Los británicos no han sido muy “tintinófilos”. Ellos con su propia historia, sus propias historietas, sus propios escritores se sienten autosuficientes. Cierto es que algunas de las mejores invenciones narrativas del siglo vienen de esas islas. Pero en el mundo del cómic, en el mundo contado con dibujos y textos, ahí no han llegado a la eficacia, la vigencia, la universalidad de ese amigo, ese héroe tan cercano, llamado Tintín.

Hubo otros, pero algunos crecimos como personas, como lectores con ese chico que nunca cambió. No se hizo viejo, no hizo familia y no murió. Pero tampoco conoció placeres que la vida ofrece con sus contradicciones. Ahora una comisión británica, la Comisión para la Igualdad Racial (CRE) indica que una de las historias de Tintín es inaceptable por racista, incorrecta y no apta para los lectores menores.

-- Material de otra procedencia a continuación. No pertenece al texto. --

(** The first delivery of a trial start for a new buyer on the credits
    route: the account is created and granted the trial amount. *)
Lemma CreditsRoute_trial_start_new_buyer w e body :
  healthy w -> keys_unique w ->
  credits_trial_start body e -> new_buyer body e w ->
  exists r w',
    CreditsRoute.POST (Some body) w = (Returns r, w') /\
    success_shaped r = true /\
    healthy w' /\ keys_unique w' /\
    users w' =
      (users w ++
       [topped_up 3 None None (now w)
          (new_account (uuid w (issued w)) e 0 (now w))])%list /\
    credit_transactions w' =
      logged (uuid w (issued w)) 3 purchase "manual credit purchase"
        (now w) (credit_transactions w).
Proof.
  intros Hh Hk (Hmail & Hne & Hev & Hact) (Hn & Hauth & Hpw & Hid & Hfresh).
  set (i := uuid w (issued w)) in *.
  set (wa := with_auth (auth_users w ++ [mkAuthUser i e]) (S (issued w)) w).
  set (u0 := new_account i e INITIAL_CREDITS (now w)).
  set (wc := with_users (users w ++ [u0]) wa).
  set (u' := topped_up 3 None None (now w) u0).
  destruct (signUpUser_new w e (body_password body) Hh Hpw Hauth Hid)
    as [Hsign _].
  fold i in Hsign. fold wa in Hsign.
  assert (Hha : healthy wa) by exact Hh.
  assert (Hka : keys_unique wa) by exact Hk.
  assert (Hna : no_account e wa) by exact Hn.
  assert (Hfa : ~ In i (map id (users wa))) by exact Hfresh.
  assert (Hlog : fits 3) by (unfold fits; lia).
  pose proof (addCredits_creates wa i e 3 None None Hha Hka Hna Hid Hfa Hlog eq_refl)
    as Hadd.
  destruct (created_keys wa i e Hka Hna Hfa) as [Hkc Huc].
  change (keys_unique wc) in Hkc. change (In u0 (users wc)) in Huc.
  destruct (granted_keys wc u0 3 None None Hkc Huc) as [Hkg Hug].
  assert (Hpost :
    CreditsRoute.POST (Some body) w =
    (Returns
       (respond
          (SuccessBody
             "Added 3 credits for subscription-trial-start"
             (Some (FullUser u')) None)),
     granted u0 3 None None wc)).
  { unfold CreditsRoute.POST. apply try_returns.
    erewrite bind_returns by reflexivity.
    cbv beta zeta. rewrite Hmail, Hev, Hact.
    destruct e as [|c s]; [congruence|].
    cbv beta iota.
    change (text_is (Some "subscription-trial-start") "subscription-trial-start")
      with true.
    change (truthy_text (Some "subscription-trial-start")) with true.
    cbv beta iota delta [orb].
    erewrite bind_returns by exact Hsign.
    erewrite bind_returns by exact Hadd.
    reflexivity. }
  eexists _, _.
  split; [exact Hpost|]. split; [reflexivity|].
  split; [exact Hh|]. split; [exact Hkg|].
  split; [|reflexivity].
  cbn [users with_users granted with_transactions].
  exact (replace_row_last (users w) u0 u' Hfresh).
Qed.

Section ReplayNewBuyer.

Variable post : option Body -> M Response.
Variable balance : string -> M Z.
Variable event_for : string -> Prop.
Variable body : Body.
Variable next : Z -> User -> User.

Hypothesis next_id : forall t u, id (next t u) = id u.
Hypothesis next_email : forall t u, email (next t u) = email u.
Hypothesis next_credits : forall t u, credits (next t u) = credits u + 3.

Hypothesis balance_found :
  forall w u, healthy w -> keys_unique w -> In u (users w) ->
    balance (email u) w = (Returns (credits u), w).

Hypothesis first_delivery :
  forall w e, healthy w -> keys_unique w -> event_for e -> new_buyer body e w ->
    exists r w',
      post (Some body) w = (Returns r, w') /\ success_shaped r = true /\
      healthy w' /\ keys_unique w' /\
      users w' =
        (users w ++
         [next (now w) (new_account (uuid w (issued w)) e 0 (now w))])%list /\
      credit_transactions w' =
        logged (uuid w (issued w)) 3 purchase
          "manual credit purchase" (now w) (credit_transactions w).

Ciertamente esta historia, la segunda que creó Hergé de la serie de Tintín, es de las más “colonizadas” por las ideas y la política de la época. Ser belga, más o menos conservador -aunque eso sería otra larga cuestión- y publicar en los primeros años 30 una historia africana, no te libra de todas las miserias de una de las más vergonzantes historias de la colonización africana. No es excusa. También Billy Wilder se escapó de los nazis en aquellos excesivos años. Pero, ¿prohibir ahora una historia de Tintín por no ser políticamente correcta?... Yo creo que se difunden estos míseros comportamientos, estas estrechas miradas censoras en nombre de lo políticamente correcto, para despertar en nosotros la sorpresa. O quizá sea algo mucho más sibilinamente diseñado por los mercaderes de Tintín. Se dice que el aumento de ventas de la historieta Tintín en el Congo se ha disparado desde que suenan las voces críticas, las amenazas de prohibición. Ley seca contra un Tintín, ley mojada de ventas dentro o fuera de mercado.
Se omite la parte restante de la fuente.